Targeting gut dysbiosis as a means to enhance recovery from surgical brain injury

BACKGROUND: Surgical brain injury (SBI) impacts roughly 800,000 people who undergo neurosurgical procedures each year. SBI is the result of unavoidable parenchymal damage, vessel disruption, and thermal injury that is an inherent part of all neurosurgical procedures. Clinically, SBI has been associated with postoperative seizures and long-term neurobehavioral deficits. Current therapies are aimed at providing symptom relief by reducing swelling and preventing seizures. However, there are no therapies aimed at reducing the extent of SBI preoperatively.

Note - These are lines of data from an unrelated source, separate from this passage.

(** A single gap of 999.60 points asks for exactly 1.4 page bodies of space
    (the body is 714 points high); the layout keeps its one page, whose
    footer reads [Page 1 of 1].  With a negative gap, content that asks for
    the same space and ends with a drawn line takes three pages. *)
Lemma one_gap_of_1_4_pages_makes_one_page :
  @walk_required_space ascii_tables [Walkthrough.Gap (dec 999 60)]
  = Some (dec 999 60)
  /\ (10 * dec 999 60 = 14 * (Walkthrough.TOP - Walkthrough.BOTTOM))%Z
  /\ @Walkthrough.lay_out ascii_tables [Walkthrough.Gap (dec 999 60)]
     = Ok {| Walkthrough.builder := {| Walkthrough.pages := [[]] |};
             Walkthrough.y := (- dec 239 60)%Z |}
  /\ (exists objects,
         Walkthrough.build_objects {| Walkthrough.pages := [[]] |} = Ok objects
         /\ objects !! 8
            = Some (content_object 8
                      (encode_latin1_replace
                         (join nl (Walkthrough.prolog
                            ++ [lit "BT /F1 9 Tf 48.00 26.00 Td (Page 1 of 1) Tj ET"])))))
  /\ @walk_required_space ascii_tables
       [Walkthrough.Gap (pt 800); Walkthrough.Title (lit "a");
        Walkthrough.Gap (pt 700); Walkthrough.Title (lit "b");
        Walkthrough.Gap (- dec 560 40); Walkthrough.Paragraph (lit "x") 104]
     = Some (dec 999 60)
  /\ exists l,
       @Walkthrough.lay_out ascii_tables
         [Walkthrough.Gap (pt 800); Walkthrough.Title (lit "a");
          Walkthrough.Gap (pt 700); Walkthrough.Title (lit "b");
          Walkthrough.Gap (- dec 560 40); Walkthrough.Paragraph (lit "x") 104]
       = Ok l
       /\ length (Walkthrough.pages (Walkthrough.builder l)) = 3.
Proof.
  split; [vm_compute; reflexivity|].
  split; [vm_compute; reflexivity|].
  split; [vm_compute; reflexivity|].
  split.
  { destruct (walk_content_objects {| Walkthrough.pages := [[]] |} 0 []
                eq_refl) as (objects & Hbuild & H8).
    exists objects. split; [exact Hbuild|exact H8]. }
  split; [vm_compute; reflexivity|].
  eexists. split; [vm_compute; reflexivity|reflexivity].
Qed.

The microbiome-gut-brain axis may serve as a potential target for the development of new preventative therapies due to its extensive involvement in central nervous system function. METHODS: An extensive literature review was conducted to determine whether there is a potential role for dysbiosis treatment in reducing the extent of SBI. RESULTS: Treatment of gut dysbiosis deserves further exploration as a potential means of reducing the extent of unavoidable SBI. Dysbiosis has been correlated with increased neuroinflammation through impaired immune regulation, increased blood-brain barrier permeability, and increased production of reactive metabolites. Recently, dysbiosis has also been linked to acute neurological dysfunction in the postoperative state. Importantly, treatment of dysbiosis has been correlated with better patient outcomes and decreased length of stay in surgical patients. CONCLUSION: Current literature supports the role of dysbiosis treatment in the preoperative setting as a means of optimizing neurological recovery following unavoidable SBI that results from all neurosurgical procedures.